Utilizing a high-throughput microdevice to study breast tumor cells clustering and metastasis

Abstract

Circulating tumor cell (CTC) clusters, which are multicellular groups of CTCs, were recently suggested to had the greater potential of forming distal metastasis than single CTCs. However, our understanding of the forming of CTC clusters is still limited since there are few existing methods to study cancer cells aggregation kinetics, especially for a small number of cells. Herein we report a high-throughput miniaturized microwell-based cell aggregation-chip (AG-chip) to enable better characterize of the tumor cells clustering process.
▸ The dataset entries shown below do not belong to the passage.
(* ===== verification/BenchMain.v ===== *)
(** * The benchmark programs around their loops (crates/bench, crates/server/examples/parsebench.rs)

    What the programs read from their environment, what they say before and after
    the flood, and the line they report.  The socket's answers are a parameter, and so
    is the one floating-point product a percentile takes. *)

From Stdlib Require Import String Strings.Byte.
From stdpp Require Import sorting.
From S2P Require Import Prelude Proto ProtoLex Decimal ProtoFeed ProtoStream ProtoRoundtrip External Arena Frames Outbox Writer Config ConfigFile TestClient BenchScan Bench.

(** ** The environment *)

(** [std::env::var(..).ok()], by name: numbers as texts, the rest as bytes. *)
Record Env := mkEnv {
  en_url : option str; en_addr : option str; en_msgs : option str; en_size : option str;
  en_subject : option bytes; en_sid : option bytes; en_target : option str; en_read : option str;
  en_progress : option str; en_stall : option str; en_quiesce : option str; en_rounds : option str;
  en_subscribers : option str; en_iters : option str; en_warmup : option str }.

(** [.ok().and_then(|v| v.parse().ok()).unwrap_or(d)]. *)
Definition parse_or (v : option str) (d : Z) : Z := default d (v ≫= parse_usize).

(** [target], given what starting a server answers: whether one was started, and its
    address. *)
Definition target (e : Env) (start : option str) : option (bool * str) :=
  match en_url e with
  | Some (c :: u) => Some (false, c :: u)
  | _ => addr ← start; Some (true, addr)
  end.

(** ** Percentiles *)

(** [((n as f64) * p).round() as usize], [p] in thousandths: the product with a factor
    of at most one is exact at zero and one and grows with the factor. *)
Class Scaling (scaled : Z -> Z -> Z) : Prop := {
  scaled_0 n : (0 <= n)%Z -> scaled n 0%Z = 0%Z;
  scaled_1 n : (0 <= n)%Z -> scaled n 1000%Z = n;
  scaled_mono n p q : (0 <= n)%Z -> (0 <= p <= q)%Z -> (q <= 1000)%Z -> (scaled n p <= scaled n q)%Z }.

Record Latency := mkLatency { l_samples : Z; l_p50 : Z; l_p99 : Z; l_p999 : Z; l_max : Z }.

Section Percentiles.

Context (scaled : Z -> Z -> Z).

(** The closure [pct]; [None] is the panic of an index out of range. *)
Definition pct (sorted : list Z) (p : Z) : option Z := sorted !! Z.to_nat (scaled (blen sorted - 1) p).

(** [report_latency]: what it prints; [None] is a panic. *)
Definition report_latency (samples : list Z) : option Latency :=
  let sorted := merge_sort Z.le samples in
  if is_empty sorted then None
  else
    p50 ← pct sorted 500;
    p99 ← pct sorted 990;
    p999 ← pct sorted 999;
    mx ← last sorted;
    Some (mkLatency (blen sorted) p50 p99 p999 mx).

End Percentiles.

(** ** What the clients say first *)

Definition jstr (s : string) : bytes := x22 :: bs s ++ [x22].

(** The CONNECT of the flood programs, which differ in their name. *)
Definition connect_json (name : string) : bytes :=
  bs "{" ++ jstr "verbose" ++ bs ":false," ++ jstr "pedantic" ++ bs ":false," ++ jstr "tls_required" ++ bs ":false," ++
  jstr "name" ++ bs ":" ++ jstr name ++ bs "," ++ jstr "lang" ++ bs ":" ++ jstr "rust" ++ bs "," ++
  jstr "version" ++ bs ":" ++ jstr "0.1.0" ++ bs "," ++ jstr "protocol" ++ bs ":1," ++ jstr "echo" ++ bs ":true," ++
  jstr "headers" ++ bs ":true," ++ jstr "no_responders" ++ bs ":true}".

Definition connect_line (name : string) : bytes := bs "CONNECT " ++ connect_json name.

Definition ping_text : bytes := bs "PING" ++ CRLF.

(** [publisher] and the handshake of [floodpub]. *)
Definition publisher_hello (name : string) : bytes := connect_line name ++ CRLF ++ ping_text.

(** [subscriber]. *)
Definition subscriber_hello (subject sid : bytes) : bytes :=
  connect_line "floodpubsub" ++ CRLF ++ bs "SUB " ++ subject ++ bs " " ++ sid ++ CRLF ++ ping_text.

(** ** floodpub *)

Record FloodArgs := mkFloodArgs { fa_addr : str; fa_msgs : nat; fa_size : nat; fa_subject : bytes; fa_target : Z }.

(** The arguments of [floodpub]: [None] is the panic of [param]. *)
Definition floodpub_args (e : Env) : option FloodArgs :=
  msgs ← param (en_msgs e) 20000000;
  size ← param (en_size e) 128;
  Some (mkFloodArgs (default (cs "127.0.0.1:4222") (en_addr e)) (Z.to_nat msgs) (Z.to_nat size)
          (default (bs "test") (en_subject e)) (parse_or (en_target e) (256 * 1024))).

(** What the socket answers: the first read, whether each [write_all] is taken, the
    answers to the writes of the flood, and the reads of the gate. *)
Record Socket := mkSocket {
  so_info : bytes; so_connect : bool; so_hello : bool; so_writes : list IoResult; so_ping : bool;
  so_reads : list ReadAnswer }.

Inductive FloodEnd :=
| Fe_panic
| Fe_no_info
| Fe_io
| Fe_writing
| Fe_report (msgs size : nat) (bytes flen : Z) (pc : nat) (consumed : bool).

(** [main] of [floodpub]: how it ends, and what it has written by then.  [Fe_writing]:
    the answers end before the flood does. *)
Definition floodpub (e : Env) (so : Socket) : FloodEnd * bytes :=
  match floodpub_args e with
  | None => (Fe_panic, [])
  | Some a =>
      if negb (dial_ok (so_info so)) then (Fe_no_info, [])
      else if negb (so_connect so) then (Fe_io, [])
      else if negb (so_hello so) then (Fe_io, connect_line "floodpub")
      else
        let frame := flood_frame (fa_subject a) (fa_size a) in
        let pc := per_chunk (fa_target a) (blen frame) in
        let hello := publisher_hello "floodpub" in
        match pub_run frame pc (fa_msgs a) (so_writes so) with
        | Pb_run _ _ _ sent => (Fe_writing, hello ++ sent)
        | Pb_bail sent => (Fe_io, hello ++ sent)
        | Pb_done sent =>
            if negb (so_ping so) then (Fe_io, hello ++ sent)
            else
              let wire := hello ++ sent ++ ping_text in
              match gate (so_reads so) [] with
              | None => (Fe_io, wire)
              | Some ok => (Fe_report (fa_msgs a) (fa_size a) (wrap64 (blen sent)) (blen frame) pc ok, wire)
              end
        end
  end.

(** ** floodpubsub *)

Record PubSubArgs := mkPubSubArgs {
  pa_addr : str; pa_msgs : Z; pa_size : Z; pa_subject : bytes; pa_sid : bytes; pa_target : Z; pa_read : Z;
  pa_probe : Z; pa_stall : Z; pa_quiesce : Z }.

Definition probe_every_ms (e : Env) : Z := parse_or (en_progress e) 1000.

Definition floodpubsub_args (e : Env) : option PubSubArgs :=
  msgs ← param (en_msgs e) 10000000;
  size ← param (en_size e) 256;
  target ← param (en_target e) (256 * 1024);
  read ← param (en_read e) (4 * 1024 * 1024);
  stall ← param (en_stall e) 60;
  quiesce ← param (en_quiesce e) 2;
  Some (mkPubSubArgs (connect_addr (en_url e) (en_addr e)) msgs size (default (bs "bench") (en_subject e))
          (default (bs "1") (en_sid e)) target read (probe_every_ms e) stall quiesce).

(** ** parsebench *)

(** [main]: how many messages the timed run counts. *)
Definition parsebench (e : Env) : option Z :=
  let size := Z.to_nat (parse_or (en_size e) 128) in
  let rounds := Z.to_nat (parse_or (en_rounds e) 2000) in
  let (wire, _) := pb_chunk size (bs "test") (Z.to_nat (2 ^ 16)) in
  _ ← pb_run 32 wire default_limits 0;
  pb_run rounds wire default_limits 0.

(** ** Lemmas: percentiles *)

Section PercentileLemmas.

Context (scaled : Z -> Z -> Z) `{SC : !Scaling scaled}.

Lemma scaled_range n p : (0 <= n)%Z -> (0 <= p <= 1000)%Z -> (0 <= scaled n p <= n)%Z.
Proof.
  intros Hn Hp. pose proof (scaled_0 n Hn). pose proof (scaled_1 n Hn).
  pose proof (scaled_mono n 0 p Hn ltac:(lia) ltac:(lia)). pose proof (scaled_mono n p 1000 Hn ltac:(lia) ltac:(lia)). lia.
Qed.

Lemma sorted_lookup (l : list Z) i j x y :
  Sorted Z.le l -> i <= j -> l !! i = Some x -> l !! j = Some y -> (x <= y)%Z.
Proof.
  intros Hs. apply Sorted_StronglySorted in Hs; [| intros a b c; lia]. revert i j.
  induction Hs as [| z l Hs IH Hz]; intros i j Hij Hi Hj; [done |].
  destruct i as [| i], j as [| j]; simplify_eq/=; [lia | | lia | by eapply (IH i j); [lia | |]].
  rewrite Forall_forall in Hz. apply Hz. by eapply list_elem_of_lookup_2.
Qed.

Lemma pct_some sorted p :
  sorted <> [] -> (0 <= p <= 1000)%Z ->
  exists x, pct scaled sorted p = Some x /\ x ∈ sorted.
Proof.
  intros Hne Hp. unfold pct. assert (Hn : (0 < blen sorted)%Z) by (destruct sorted; [done |]; rewrite blen_cons; pose proof (blen_nonneg sorted); lia).
  pose proof (scaled_range (blen sorted - 1) p ltac:(lia) Hp) as Hr.
  destruct (lookup_lt_is_Some_2 sorted (Z.to_nat (scaled (blen sorted - 1) p))) as [x Hx]; [unfold blen in *; lia |].
  exists x. split; [done |]. by eapply list_elem_of_lookup_2.
Qed.

Lemma pct_mono sorted p q x y :
  Sorted Z.le sorted -> sorted <> [] -> (0 <= p <= q)%Z -> (q <= 1000)%Z ->
  pct scaled sorted p = Some x -> pct scaled sorted q = Some y -> (x <= y)%Z.
Proof.
  intros Hs Hne Hpq Hq Hx Hy. eapply (sorted_lookup sorted); [done | | exact Hx | exact Hy].
  assert (Hn : (0 <= blen sorted - 1)%Z) by (destruct sorted; [done |]; rewrite blen_cons; pose proof (blen_nonneg sorted); lia).
  pose proof (scaled_mono (blen sorted - 1) p q Hn Hpq Hq). lia.
Qed.

(** The latency report never panics on samples, and its numbers are what they
    say.  Whatever the rounding of the products, each percentile is one of the
    samples, they are in order, and the last is the largest sample. *)
Lemma report_latency_total samples :
  samples <> [] ->
  exists l, report_latency scaled samples = Some l /\ l_samples l = blen samples /\
    (l_p50 l <= l_p99 l <= l_p999 l)%Z /\ (l_p999 l <= l_max l)%Z /\
    Forall (fun x => x ∈ samples) [l_p50 l; l_p99 l; l_p999 l; l_max l] /\
    Forall (fun x => (x <= l_max l)%Z) samples.
Proof.
  intros Hne. set (sorted := merge_sort Z.le samples).
  assert (Hp : sorted ≡ₚ samples) by apply merge_sort_Permutation.
  assert (Hs : Sorted Z.le sorted) by (apply Sorted_merge_sort; apply _).
  assert (Hne' : sorted <> []) by (intros E; rewrite E in Hp; by apply Permutation_nil_l in Hp).
  destruct (pct_some sorted 500 Hne' ltac:(lia)) as (p50 & E1 & H1).
  destruct (pct_some sorted 990 Hne' ltac:(lia)) as (p99 & E2 & H2).
  destruct (pct_some sorted 999 Hne' ltac:(lia)) as (p999 & E3 & H3).
  destruct (last sorted) as [mx |] eqn:E4; [| by apply last_None in E4].
  assert (Hmax : forall x, x ∈ sorted -> (x <= mx)%Z).
  { intros x [i Hi]%list_elem_of_lookup_1. rewrite last_lookup in E4.
    eapply (sorted_lookup sorted); [done | | done | done]. apply lookup_lt_Some in Hi. lia. }
  exists (mkLatency (blen sorted) p50 p99 p999 mx). unfold report_latency. fold sorted. rewrite E1, E2, E3, E4. simpl.
  split; [by destruct sorted |]. split; [unfold blen; by rewrite Hp |].
  pose proof (pct_mono sorted 500 990 _ _ Hs Hne' ltac:(lia) ltac:(lia) E1 E2).
  pose proof (pct_mono sorted 990 999 _ _ Hs Hne' ltac:(lia) ltac:(lia) E2 E3).
  assert (Hin : forall x, x ∈ sorted -> x ∈ samples) by (intros x; by rewrite Hp).
  split; [lia |]. split; [by apply Hmax |]. split.
  - repeat (apply Forall_cons; split; [apply Hin |]); try done. rewrite last_lookup in E4. by eapply list_elem_of_lookup_2.
  - apply Forall_forall. intros x Hx. apply Hmax. by rewrite Hp.
Qed.

End PercentileLemmas.

(** The exact product, rounded half up. *)
Definition exact_scaled (n p : Z) : Z := ((2 * n * p + 1000) / 2000)%Z.
(* ===== verification/Driver.v ===== *)
(** * The driver of the publish/subscribe benchmark (crates/bench/src/bin/floodpubsub.rs)

    [main] starts a subscriber and a publisher thread and coordinates them through
    four flags and a counter.  The three threads are steps on those atomics: one pass
    of a loop is one step, and a clock is a choice of the environment.  What the
    subscriber does with the bytes it reads is in BenchScan.v, what the publisher
    writes in Bench.v; here a read counts one delivery, fails, or finds nothing. *)

From stdpp Require Import relations.
From S2P Require Import Prelude.

Section Driver.

(** [MSGS]. *)
Variable msgs : Z.

(** ** Definitions *)

(** [subscriber]: its handshake, the wait for [go], the read loop, and how it returned
    ([false] is an error). *)
Inductive SubThread := St_dialing | St_waiting | St_reading | St_returned (ok : bool).

(** [publisher]: its handshake, the two waits, the writing, and what it returned. *)
Inductive PubThread := Pt_dialing | Pt_wait_sub | Pt_wait_go | Pt_writing | Pt_returned (written : option Z).

(** How [main] ends: with the count it reports, or with an error. *)
Inductive DriverEnd := De_reported (got : Z) | De_never_subscribed | De_died_subscribing | De_publisher | De_went_away (got : Z).

Inductive Driver := Dv_wait | Dv_publishing | Dv_quiesce (last : Z) | Dv_join (got : Z) | Dv_ended (r : DriverEnd).

Record Flood := mkFlood {
  fl_subscribed : bool; fl_go : bool; fl_failed : bool; fl_done : bool; fl_delivered : Z;
  fl_sub : SubThread; fl_pub : PubThread; fl_drv : Driver }.

Definition flood_init : Flood := mkFlood false false false false 0 St_dialing Pt_dialing Dv_wait.

Definition with_sub (s : Flood) (t : SubThread) : Flood :=
  mkFlood (fl_subscribed s) (fl_go s) (fl_failed s) (fl_done s) (fl_delivered s) t (fl_pub s) (fl_drv s).
Definition with_pub (s : Flood) (t : PubThread) : Flood :=
  mkFlood (fl_subscribed s) (fl_go s) (fl_failed s) (fl_done s) (fl_delivered s) (fl_sub s) t (fl_drv s).
Definition with_drv (s : Flood) (d : Driver) : Flood :=
  mkFlood (fl_subscribed s) (fl_go s) (fl_failed s) (fl_done s) (fl_delivered s) (fl_sub s) (fl_pub s) d.

(** What happens to the subscriber: its handshake, a read that brings a delivery, the
    end of the stream or an [-ERR], a read that times out, or an error it returns. *)
Inductive SubEvent := Se_shook | Se_message | Se_eof | Se_timeout | Se_error.

Definition sub_step (s : Flood) (e : SubEvent) : option Flood :=
  match fl_sub s, e with
  | St_dialing, Se_shook =>
      Some (mkFlood true (fl_go s) (fl_failed s) (fl_done s) (fl_delivered s) St_waiting (fl_pub s) (fl_drv s))
  | St_dialing, Se_error => Some (with_sub s (St_returned false))
  | St_waiting, _ => if fl_go s then Some (with_sub s St_reading) else None
  | St_reading, Se_message =>
      let n := wrap64 (fl_delivered s + 1) in
      Some (mkFlood (fl_subscribed s) (fl_go s) (fl_failed s) (fl_done s) n
              (if (msgs <=? n)%Z then St_returned true else St_reading) (fl_pub s) (fl_drv s))
  | St_reading, Se_eof =>
      Some (mkFlood (fl_subscribed s) (fl_go s) true (fl_done s) (fl_delivered s) (St_returned true) (fl_pub s) (fl_drv s))
  | St_reading, Se_timeout => Some (if fl_done s then with_sub s (St_returned true) else s)
  | St_reading, Se_error => Some (with_sub s (St_returned false))
  | _, _ => None
  end.

(** The publisher goes on, or returns an error. *)
Definition pub_step (s : Flood) (ok : bool) : option Flood :=
  match fl_pub s with
  | Pt_dialing => Some (with_pub s (if ok then Pt_wait_sub else Pt_returned None))
  | Pt_wait_sub => if fl_subscribed s then Some (with_pub s Pt_wait_go) else None
  | Pt_wait_go => if fl_go s then Some (with_pub s Pt_writing) else None
  | Pt_writing => Some (with_pub s (Pt_returned (if ok then Some msgs else None)))
  | Pt_returned _ => None
  end.

Definition set_go (s : Flood) (d : Driver) : Flood :=
  mkFlood (fl_subscribed s) true (fl_failed s) (fl_done s) (fl_delivered s) (fl_sub s) (fl_pub s) d.

(** Behind the last loop: [got] is read and [done] set. *)
Definition set_done (s : Flood) : Flood :=
  mkFlood (fl_subscribed s) (fl_go s) (fl_failed s) true (fl_delivered s) (fl_sub s) (fl_pub s) (Dv_join (fl_delivered s)).

Definition sub_finished (s : Flood) : bool := match fl_sub s with St_returned _ => true | _ => false end.

(** A pass of the driver; [late] is the twenty seconds of the first loop, [quiet] and
    [stalled] are the two clocks of the last. *)
Definition driver_step (s : Flood) (late quiet stalled : bool) : option Flood :=
  match fl_drv s with
  | Dv_wait =>
      Some (if fl_subscribed s then set_go s Dv_publishing
            else if late then with_drv s (Dv_ended De_never_subscribed)
            else if fl_failed s then with_drv s (Dv_ended De_died_subscribing)
            else if sub_finished s then set_go s Dv_publishing
            else s)
  | Dv_publishing =>
      match fl_pub s with
      | Pt_returned (Some written) =>
          Some (with_drv s (if (written =? msgs)%Z then Dv_quiesce (fl_delivered s) else Dv_ended De_publisher))
      | Pt_returned None => Some (with_drv s (Dv_ended De_publisher))
      | _ => Some s
      end
  | Dv_quiesce last =>
      Some (if (fl_delivered s <? msgs)%Z then
              if fl_failed s then set_done s
              else if (fl_delivered s =? last)%Z && quiet then set_done s
              else if stalled then set_done s
              else with_drv s (Dv_quiesce (fl_delivered s))
            else set_done s)
  | Dv_join got =>
      if sub_finished s
      then Some (with_drv s (Dv_ended (if fl_failed s then De_went_away got else De_reported got)))
      else None
  | Dv_ended _ => None
  end.

(** The threads, in any order; [main] that has ended takes the others with it. *)
Inductive flood_step : Flood -> Flood -> Prop :=
| fl_sub_step s e s' : (forall r, fl_drv s <> Dv_ended r) -> sub_step s e = Some s' -> flood_step s s'
| fl_pub_step s ok s' : (forall r, fl_drv s <> Dv_ended r) -> pub_step s ok = Some s' -> flood_step s s'
| fl_drv_step s late quiet stalled s' : driver_step s late quiet stalled = Some s' -> flood_step s s'.

(** ** The invariant *)

(** Past the publisher's join every message was written; the count the driver took is
    not ahead of the subscriber's; a subscriber that returned without an error and
    without failing had its number or was told to stop. *)
Definition drv_ok (s : Flood) : Prop :=
  match fl_drv s with
  | Dv_wait | Dv_publishing => True
  | Dv_quiesce _ => fl_pub s = Pt_returned (Some msgs)
  | Dv_join got => fl_pub s = Pt_returned (Some msgs) /\ (0 <= got <= fl_delivered s)%Z /\ fl_done s = true
  | Dv_ended (De_reported got) =>
      fl_pub s = Pt_returned (Some msgs) /\ (0 <= got <= fl_delivered s)%Z /\ fl_failed s = false /\ sub_finished s = true
  | Dv_ended _ => True
  end.

Definition sub_ok (s : Flood) : Prop :=
  match fl_sub s with
  | St_dialing | St_waiting | St_reading => (0 <= fl_delivered s < msgs)%Z /\ fl_failed s = false
  | St_returned ok =>
      (0 <= fl_delivered s <= msgs)%Z /\
      (ok = true -> fl_failed s = false -> fl_delivered s = msgs \/ fl_done s = true)
  end.

Definition flood_ok (s : Flood) : Prop := sub_ok s /\ drv_ok s.

Hypothesis msgs_u64 : (0 < msgs < u64_modulus)%Z.

Lemma sub_step_ok s e s' :
  (forall r, fl_drv s <> Dv_ended r) -> sub_step s e = Some s' -> flood_ok s -> flood_ok s'.
Proof.
  intros Hrun H [Hs Hd]. unfold sub_step, flood_ok, sub_ok, drv_ok, sub_finished in *.
  destruct (fl_drv s) eqn:Ed; [.. | by destruct (Hrun r)];
    (destruct (fl_sub s) eqn:Es, e; try done;
     try (destruct (fl_go s); [| done]); try (destruct (fl_done s) eqn:Ef); simplify_eq; simpl;
     rewrite ?Ed, ?Es, ?Ef; try (split_and!; by (tauto || naive_solver lia))).
  all: rewrite (wrap64_small (fl_delivered s + 1)) by (unfold in_u64; lia);
    destruct (msgs <=? fl_delivered s + 1)%Z eqn:El; bool_to_prop; split_and!; naive_solver lia.
Qed.

Lemma pub_step_ok s ok s' :
  (forall r, fl_drv s <> Dv_ended r) -> pub_step s ok = Some s' -> flood_ok s -> flood_ok s'.
Proof.
  intros Hrun H [Hs Hd]. unfold pub_step in H. split; [by repeat case_match; simplify_eq |].
  unfold drv_ok, sub_finished in *. destruct (fl_drv s) eqn:Ed; [.. | by destruct (Hrun r)];
    repeat case_match; simplify_eq; simpl in *; intuition congruence.
Qed.

Lemma driver_step_ok s late quiet stalled s' :
  driver_step s late quiet stalled = Some s' -> flood_ok s -> flood_ok s'.
Proof.
  intros H [Hs Hd]. assert (H0 : (0 <= fl_delivered s)%Z) by (unfold sub_ok in Hs; destruct (fl_sub s); lia).
  unfold driver_step in H. split.
  - assert (Hsame : fl_sub s' = fl_sub s /\ fl_delivered s' = fl_delivered s /\ fl_failed s' = fl_failed s /\
      (fl_done s = true -> fl_done s' = true)) by (repeat case_match; by simplify_eq).
    destruct Hsame as (E1 & E2 & E3 & E4). unfold sub_ok in *. rewrite E1, E2, E3.
    destruct (fl_sub s); [done.. |]. destruct Hs as [? Hret]. split; [done |]. intros Ho Hf. destruct (Hret Ho Hf); auto.
  - unfold drv_ok in *. destruct (fl_drv s) as [| | last | got | r] eqn:Ed; [| | | | done].
    + destruct (fl_subscribed s), late, (fl_failed s), (sub_finished s); simplify_eq; simpl; by rewrite ?Ed.
    + destruct (fl_pub s) as [| | | | [written |]] eqn:Ep; simplify_eq; simpl; rewrite ?Ed, ?Ep; try done.
      destruct (written =? msgs)%Z eqn:Ew; [| done]. bool_to_prop. by subst.
    + destruct (fl_delivered s <? msgs)%Z, (fl_failed s), (fl_delivered s =? last)%Z, quiet, stalled; simplify_eq; simpl; repeat split; (done || lia).
    + destruct (sub_finished s) eqn:Es; [| done]. destruct (fl_failed s) eqn:Ef; simplify_eq; simpl; [done |].
      destruct Hd as (? & ? & _). split_and!; [done | lia | lia | done | exact Es].
Qed.

Lemma flood_reachable_ok s : rtc (flood_step) flood_init s -> flood_ok s.
Proof.
  apply (rtc_ind_r flood_ok); [split; [unfold sub_ok; simpl; split; [lia | done] | done] |].
  intros s1 s2 _ [x e y Hr H | x ok y Hr H | x a b c y H]; [by eapply sub_step_ok | by eapply pub_step_ok |].
  by eapply driver_step_ok.
Qed.

(** ** Results *)

(** What the benchmark reports was delivered: its count is not above the deliveries the
    subscriber counted, nor they above what was published, the publisher wrote all of
    it, no failure was flagged, and a subscriber that returned well had all or was told
    to stop. *)
Lemma reported_was_delivered s got :
  rtc (flood_step) flood_init s -> fl_drv s = Dv_ended (De_reported got) ->
  (0 <= got <= fl_delivered s)%Z /\ (fl_delivered s <= msgs)%Z /\ fl_pub s = Pt_returned (Some msgs) /\
  fl_failed s = false /\ (fl_sub s = St_returned true -> fl_delivered s = msgs \/ fl_done s = true).
Proof.
  intros [Hs Hd]%flood_reachable_ok E. unfold drv_ok in Hd. rewrite E in Hd. destruct Hd as (H1 & H2 & H3 & _).
  unfold sub_ok in Hs. split_and!; [lia | lia | | done | done |].
  - destruct (fl_sub s); lia.
  - intros Hr. rewrite Hr in Hs. by apply Hs.
Qed.

(** A subscriber that returns before it has subscribed hangs the benchmark.  The driver
    notices that the thread has ended and goes on, but the publisher waits for
    [subscribed], which nobody will set, and the driver waits for the publisher: the
    state never changes again. *)
Lemma lost_subscriber_hangs s s' ok :
  fl_sub s = St_returned ok -> fl_subscribed s = false -> fl_pub s = Pt_wait_sub -> fl_drv s = Dv_publishing ->
  rtc (flood_step) s s' -> s' = s.
Proof.
  intros H1 H2 H3 H4. apply (rtc_ind_r (fun s' => s' = s)); [done |].
  intros s1 s2 _ Hstep ->. inversion Hstep as [x e y _ H | x b y _ H | x l q st y H]; subst.
  - unfold sub_step in H. by rewrite H1 in H.
  - unfold pub_step in H. by rewrite H3, H2 in H.
  - unfold driver_step in H. rewrite H4, H3 in H. by simplify_eq.
Qed.

(** Such a state is reached: the subscriber's handshake fails, the publisher's does not. *)
Lemma lost_subscriber_reached : exists s,
  rtc (flood_step) flood_init s /\ fl_sub s = St_returned false /\ fl_subscribed s = false /\
  fl_pub s = Pt_wait_sub /\ fl_drv s = Dv_publishing.
Proof.
  eexists. split.
  - eapply rtc_l; [by eapply (fl_sub_step flood_init Se_error) |].
    eapply rtc_l; [by eapply (fl_pub_step _ true) |].
    eapply rtc_l; [by eapply (fl_drv_step _ false false false) |]. apply rtc_refl.
  - by split_and!.
Qed.

(** A subscriber that returns an error during the run (a reset connection) does not set
    [failed], and the benchmark reports the short count as a good run. *)
Lemma subscriber_error_reported s :
  fl_sub s = St_reading -> fl_failed s = false -> fl_drv s = Dv_quiesce (fl_delivered s) ->
  (fl_delivered s < msgs)%Z ->
  exists s', rtc (flood_step) s s' /\ fl_sub s' = St_returned false /\
    fl_drv s' = Dv_ended (De_reported (fl_delivered s)).
Proof.
  intros H1 H2 H3 H4. destruct s as [sb go fa dn n st pb dv]. simpl in *. subst.
  assert (Hlt : (n <? msgs)%Z = true) by lia.
  eexists. split.
  - eapply rtc_l; [by eapply (fl_sub_step _ Se_error) |].
    eapply rtc_l; [eapply (fl_drv_step _ false true false); unfold driver_step; simpl; by rewrite Hlt, Z.eqb_refl |].
    eapply rtc_l; [by eapply (fl_drv_step _ false false false) |]. apply rtc_refl.
  - by split.
Qed.

End Driver.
We successfully demonstrated the capability of the AG-chip in determining cell aggregation, and found that: (1) high metastatic breast cancer cells (MDA-MB-231 & MDA-MB-436) have stronger aggregation capacities than those low metastatic breast cancer cells (MCF-7 & SK-BR-3); (2) cells with similar aggregation ability were distinguished through the analysis of aggregation kinetics; (3) the detected aggregation ability can be used to indicate the metastatic potential of the cells; (4) the inhibition of integrins could regulate the cell clustering via blockage of cell adhesion or/and cell migration. This newly developed microdevice may promote further study of CTC clusters and metastasis.